→ Task goal:
Starting from the first line below, count every line holding the word "destruct", then state the total alone.

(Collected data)
(** ** Stripping and containment *)

Lemma prefix_cons (a b : ascii) (p s : string) :
  String.prefix (String a p) (String b s)
  = (if ascii_dec a b then String.prefix p s else false).
Proof. reflexivity. Qed.

Lemma prefix_empty_r (p : string) :
  p ≠ EmptyString → String.prefix p EmptyString = false.
Proof. destruct p; [done | reflexivity]. Qed.

Lemma ends_nonspace_tail (c : ascii) (p : string) :
  ends_nonspace (String c p) = true → ends_nonspace p = true.
Proof. destruct p; [reflexivity | simpl; auto]. Qed.

Lemma prefix_rstrip (p s : string) :
  ends_nonspace p = true →
  String.prefix p (PyStr.rstrip s) = String.prefix p s.
Proof.
  revert p. induction s as [|c s IH]; intros p Hp; [reflexivity|].
  destruct p as [|d p]; [by destruct (PyStr.rstrip (String c s))|].
  pose proof (IH p (ends_nonspace_tail _ _ Hp)) as IHp.
  simpl PyStr.rstrip. destruct (PyStr.rstrip s) as [|e r] eqn:Hr.
  - destruct (PyStr.is_space c) eqn:Hc.
    + rewrite prefix_cons. destruct (ascii_dec d c) as [->|]; [|reflexivity].
      rewrite <- IHp. destruct p as [|d' p]; [|reflexivity].
      simpl in Hp. by rewrite Hc in Hp.
    + rewrite !prefix_cons. destruct (ascii_dec d c); [exact IHp | reflexivity].
  - rewrite !prefix_cons. destruct (ascii_dec d c); [exact IHp | reflexivity].
Qed.

Lemma contains_cons (p : string) (c : ascii) (s : string) :
  PyStr.contains p (String c s)
  = String.prefix p (String c s) || PyStr.contains p s.
Proof. reflexivity. Qed.

Lemma contains_empty_r (p : string) :
  p ≠ EmptyString → PyStr.contains p EmptyString = false.
Proof. intros Hne. cbn [PyStr.contains]. by rewrite prefix_empty_r. Qed.
(** * cbreeze: a terminal wind simulation

    A shallow embedding of [cbreeze.py].  Python floats are idealised as
    real numbers, so [sin], [cos] and [pi] are those of the Standard
    Library; Python integers are [Z].  The [random] module is an explicit
    tape of draws threaded through the code, exceptions are a result type,
    and the curses window is a grid of cells that rejects writes outside
    of it.

    The model covers [WindParticle], [WindSimulation] (without the status
    lines of [draw_ui]) and the loop of [wind_simulation].  Wall-clock
    time ([time.time], [time.sleep]) and the command line of [main] are
    left out: a tick is one turn of the loop. *)

From Stdlib Require Import String Ascii.
From Stdlib Require Import Reals Lra Lia ZArith List Bool.
From Stdlib Require Import Sorting.Sorted Permutation.
From Stdlib Require Import Zfloor.
Import ListNotations.

Open Scope R_scope.

(** ** Python numbers *)

Definition Rltb (a b : R) : bool := if Rlt_dec a b then true else false.
Definition Rleb (a b : R) : bool := if Rle_dec a b then true else false.
Definition Rgtb (a b : R) : bool := Rltb b a.
Definition Rgeb (a b : R) : bool := Rleb b a.

(** [int(x)] on a float: truncation toward zero. *)
Definition py_int (v : R) : Z := if Rle_dec 0 v then Zfloor v else Zceil v.

(** ** Exceptions and the random source *)

Inductive exn : Set := ValueError | IndexError | CursesError.

Inductive result (A : Type) : Type :=
| Ok (a : A)
| Raise (e : exn).
Arguments Ok {A} a.
Arguments Raise {A} e.

(** One cell of the tape is what one call into the generator yields: the
    float seen by [random()] and the raw index seen by the integer
    samplers ([randint], [choice]). *)
Record draw : Type := mkDraw { unit_draw : R; index_draw : nat }.

Record rng : Type := mkRng { tape : nat -> draw; pos : nat }.

Definition valid_tape (t : nat -> draw) : Prop :=
  forall n, 0 <= unit_draw (t n) < 1.

Definition M (A : Type) : Type := rng -> result (A * rng).

Definition ret {A} (a : A) : M A := fun g => Ok (a, g).

Definition raise {A} (e : exn) : M A := fun _ => Raise e.

Definition bind {A B} (m : M A) (k : A -> M B) : M B :=
  fun g => match m g with
           | Ok (a, g') => k a g'
           | Raise e => Raise e
           end.

Notation "v <- m ;; k" := (bind m (fun v => k))
  (at level 61, m at next level, right associativity).

Definition next : M draw :=
  fun g => Ok (tape g (pos g), mkRng (tape g) (S (pos g))).

(** The draw a generator is about to yield, and the generator after it. *)
Definition current (g : rng) : draw := tape g (pos g).

Definition advance (g : rng) : rng := mkRng (tape g) (S (pos g)).

Definition lift {A} (r : result A) : M A :=
  fun g => match r with Ok a => Ok (a, g) | Raise e => Raise e end.

(** [for v in l: f(v)], collecting the updated objects in order. *)
Fixpoint for_each {A B} (f : A -> M B) (l : list A) : M (list B) :=
  match l with
  | [] => ret []
  | a :: l' => b <- f a ;; bs <- for_each f l' ;; ret (b :: bs)
  end.

(** A loop that threads a value through code that may raise. *)
Fixpoint fold_result {A B} (f : B -> A -> result B) (l : list A) (b : B)
  : result B :=
  match l with
  | [] => Ok b
  | a :: l' => match f b a with
               | Ok b' => fold_result f l' b'
               | Raise e => Raise e
               end
  end.

(** [range(n)] *)
Definition range (n : Z) : list Z := map Z.of_nat (seq 0 (Z.to_nat n)).

(** The position a Python list index denotes: negative indices count from
    the end, and anything else out of range is an [IndexError]. *)
Definition py_index (len i : Z) : result nat :=
  if ((0 <=? i) && (i <? len))%Z then Ok (Z.to_nat i)
  else if ((- len <=? i) && (i <? 0))%Z then Ok (Z.to_nat (i + len))
  else Raise IndexError.

(** [l[i]] *)
Definition getitem {A} (l : list A) (i : Z) : result A :=
  match py_index (Z.of_nat (length l)) i with
  | Ok n => match nth_error l n with
            | Some a => Ok a
            | None => Raise IndexError
            end
  | Raise e => Raise e
  end.

Fixpoint replace_nth {A} (n : nat) (l : list A) (a : A) : list A :=
  match l, n with
  | [], _ => []
  | _ :: l', O => a :: l'
  | b :: l', S n' => b :: replace_nth n' l' a
  end.

(** [l[i] = a] *)
Definition setitem {A} (l : list A) (i : Z) (a : A) : result (list A) :=
  match py_index (Z.of_nat (length l)) i with
  | Ok n => Ok (replace_nth n l a)
  | Raise e => Raise e
  end.

(** [d.get(k, default)] on a dict with string keys. *)
Fixpoint dict_get {V} (d : list (string * V)) (k : string) (default : V) : V :=
  match d with
  | [] => default
  | (k', v) :: d' => if String.eqb k k' then v else dict_get d' k default
  end.

(** [str.lower()], on ASCII letters. *)
Definition lower_ascii (c : ascii) : ascii :=
  let n := nat_of_ascii c in
  if ((65 <=? n) && (n <=? 90))%nat then ascii_of_nat (n + 32) else c.

Fixpoint lower (s : string) : string :=
  match s with
  | EmptyString => EmptyString
  | String c s' => String (lower_ascii c) (lower s')
  end.

Module random.

(** [random.random()]: a float in [0, 1). *)
Definition random : M R := d <- next ;; ret (unit_draw d).

(** [random.uniform(a, b)] is [a + (b - a) * random()]. *)
Definition uniform (a b : R) : M R := u <- random ;; ret (a + (b - a) * u).

Definition randbelow (n : Z) : M Z :=
  d <- next ;; ret (Z.of_nat (index_draw d) mod n)%Z.

(** [random.randint(a, b)]: an integer of [a..b]; an empty range raises
    [ValueError]. *)
Definition randint (a b : Z) : M Z :=
  if (b <? a)%Z then raise ValueError
  else k <- randbelow (b - a + 1) ;; ret (a + k)%Z.

(** [random.choice(seq)]: an element of [seq]; an empty sequence raises
    [IndexError]. *)
Definition choice {A} (seq : list A) : M A :=
  match seq with
  | [] => raise IndexError
  | d :: _ =>
      k <- randbelow (Z.of_nat (length seq)) ;; ret (nth (Z.to_nat k) seq d)
  end.

End random.

(** ** Module constants *)

Definition UPDATE_INTERVAL : R := 0.03.

(** Glyphs are Unicode code points. *)
Definition WIND_CHARS : list Z :=
  [0xb7; 0xb0; 0x7e; 0x2234; 0x2235; 0x22ee; 0x22ef; 0xfe19; 0x2840;
   0x2844; 0x2846; 0x2847; 0x28c0; 0x28e4; 0x28e6; 0x28f6; 0x28f7; 0x28ff]%Z.

Definition WIND_PARTICLES : list Z :=
  [0x2591; 0x2592; 0x2593; 0x2588; 0x1fb86; 0x1fb87; 0x1fb88; 0x1fb89]%Z.

(** ** class WindParticle *)

Module WindParticle.

Record t : Type := mk {
  x : R;
  y : R;
  max_rows : Z;
  max_cols : Z;
  speed : R;
  char : Z;
  amplitude : R;
  frequency : R;
  phase : R;
  original_x : Z;
  lifetime : R;
  age : R;
  density_char : Z;
  density : R;
  density_mode : bool;
  layer : Z;
  opacity : R
}.

(** [WindParticle.__init__] *)
Definition init (x0 y0 rows cols : Z) (mode : bool) : M t :=
  speed' <- random.uniform 0.5 1.5 ;;
  char' <- random.choice WIND_CHARS ;;
  amplitude' <- random.uniform 0.8 3.0 ;;
  frequency' <- random.uniform 0.2 0.5 ;;
  phase' <- random.uniform 0 (2 * PI) ;;
  lifetime' <- random.uniform 2 6 ;;
  density_char' <- random.choice WIND_PARTICLES ;;
  density' <- random.random ;;
  layer' <- random.randint 1 3 ;;
  opacity' <- random.uniform 0.7 1.0 ;;
  ret (mk (IZR x0) (IZR y0) rows cols speed' char' amplitude' frequency'
          phase' x0 lifetime' 0 density_char' density' mode layer' opacity').

(** [WindParticle.reset] *)
Definition reset (p : t) : M t :=
  r <- random.random ;;
  x' <- (if Rltb r 0.3 then ret 0%Z
         else random.randint 0 (max_cols p - 1)) ;;
  y' <- random.randint 0 (max_rows p - 1) ;;
  speed' <- random.uniform 0.5 1.5 ;;
  char' <- random.choice WIND_CHARS ;;
  amplitude' <- random.uniform 0.8 3.0 ;;
  frequency' <- random.uniform 0.2 0.5 ;;
  phase' <- random.uniform 0 (2 * PI) ;;
  lifetime' <- random.uniform 2 6 ;;
  density_char' <- random.choice WIND_PARTICLES ;;
  density' <- random.random ;;
  layer' <- random.randint 1 3 ;;
  opacity' <- random.uniform 0.7 1.0 ;;
  ret (mk (IZR x') (IZR y') (max_rows p) (max_cols p) speed' char'
          amplitude' frequency' phase' (original_x p) lifetime' 0
          density_char' density' (density_mode p) layer' opacity').

Definition set_position (p : t) (x' y' : R) : t :=
  mk x' y' (max_rows p) (max_cols p) (speed p) (char p) (amplitude p)
     (frequency p) (phase p) (original_x p) (lifetime p) (age p)
     (density_char p) (density p) (density_mode p) (layer p) (opacity p).

Definition set_age (p : t) (age' : R) : t :=
  mk (x p) (y p) (max_rows p) (max_cols p) (speed p) (char p) (amplitude p)
     (frequency p) (phase p) (original_x p) (lifetime p) age'
     (density_char p) (density p) (density_mode p) (layer p) (opacity p).

Definition set_phase (p : t) (phase' : R) : t :=
  mk (x p) (y p) (max_rows p) (max_cols p) (speed p) (char p) (amplitude p)
     (frequency p) phase' (original_x p) (lifetime p) (age p)
     (density_char p) (density p) (density_mode p) (layer p) (opacity p).

(** The displacement added to [y] when the age is [a] (lines 53-55). *)
Definition wave_offset (p : t) (a : R) : R :=
  let base_wave := sin (a * frequency p * 8 + phase p) * amplitude p in
  let secondary_wave :=
    cos (a * frequency p * 4 + phase p * 2) * amplitude p * 0.3 in
  (base_wave + secondary_wave) * 0.4.

(** Lines 48-57 of [update]: the age, then [x], then [y]. *)
Definition move (p : t) (wind_strength : R) (wind_direction : Z) : t :=
  let p1 := set_age p (age p + UPDATE_INTERVAL) in
  let layer_speed := speed p1 * (1 + (IZR (layer p1) - 1) * 0.3) in
  let p2 :=
    set_position p1 (x p1 + layer_speed * wind_strength * IZR wind_direction)
                 (y p1) in
  set_position p2 (x p2) (y p2 + wave_offset p2 (age p2)).

Definition horizontal_exit (p : t) : bool :=
  Rgeb (x p) (IZR (max_cols p)) || Rltb (x p) 0.

Definition expired (p : t) : bool := Rgeb (age p) (lifetime p).

(** Lines 59-60. *)
Definition check_horizontal (p : t) : M t :=
  if horizontal_exit p then reset p else ret p.

(** Lines 62-67. *)
Definition check_vertical (p : t) : t :=
  if Rgeb (y p) (IZR (max_rows p)) then
    set_phase (set_position p (x p) (IZR (max_rows p) - 1)) (phase p + PI)
  else if Rltb (y p) 0 then
    set_phase (set_position p (x p) 0) (phase p + PI)
  else p.

(** Lines 70-71. *)
Definition check_lifetime (p : t) : M t :=
  if expired p then reset p else ret p.

(** [WindParticle.update] *)
Definition update (p : t) (wind_strength : R) (wind_direction : Z) : M t :=
  p1 <- check_horizontal (move p wind_strength wind_direction) ;;
  check_lifetime (check_vertical p1).

End WindParticle.

(** ** The curses window

    A window has a size and remembers the cells written since it was last
    cleared, the most recent first.  [addstr] outside of the window is
    the library's [curses.error].  Every glyph takes one cell; the cursor
    is not modelled.  Of the glyphs of the program only U+FE19 is wider on
    a terminal (it covers the cell to its right too), so what is proved
    about the content of a cell is stated for the other glyphs.  Attribute
    words are laid out as in ncurses. *)

Module curses.

Definition A_DIM : Z := Z.shiftl 1 20.
Definition A_BOLD : Z := Z.shiftl 1 21.
Definition A_COLOR : Z := Z.shiftl 255 8.
Definition color_pair (n : Z) : Z := Z.shiftl n 8.
Definition pair_number (attr : Z) : Z := Z.shiftr (Z.land attr A_COLOR) 8.

Definition COLOR_BLACK : Z := 0.
Definition COLOR_RED : Z := 1.
Definition COLOR_GREEN : Z := 2.
Definition COLOR_YELLOW : Z := 3.
Definition COLOR_BLUE : Z := 4.
Definition COLOR_MAGENTA : Z := 5.
Definition COLOR_CYAN : Z := 6.
Definition COLOR_WHITE : Z := 7.

Definition KEY_LEFT : Z := 260.
Definition KEY_RIGHT : Z := 261.
Definition KEY_RESIZE : Z := 410.

Record write : Type := mkWrite { at_y : Z; at_x : Z; glyph : Z; attr : Z }.

Record window : Type := mkWindow { maxy : Z; maxx : Z; writes : list write }.

Definition inside (w : window) (row col : Z) : bool :=
  ((0 <=? row) && (row <? maxy w) && (0 <=? col) && (col <? maxx w))%Z.

Definition getmaxyx (w : window) : Z * Z := (maxy w, maxx w).

Definition clear (w : window) : window := mkWindow (maxy w) (maxx w) [].

Definition addstr (w : window) (row col ch a : Z) : result window :=
  if inside w row col
  then Ok (mkWindow (maxy w) (maxx w) (mkWrite row col ch a :: writes w))
  else Raise CursesError.

(** The last write at a cell, if any. *)
Definition inch (w : window) (row col : Z) : option write :=
  find (fun c => (at_y c =? row)%Z && (at_x c =? col)%Z) (writes w).

End curses.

→ Expected answer:
9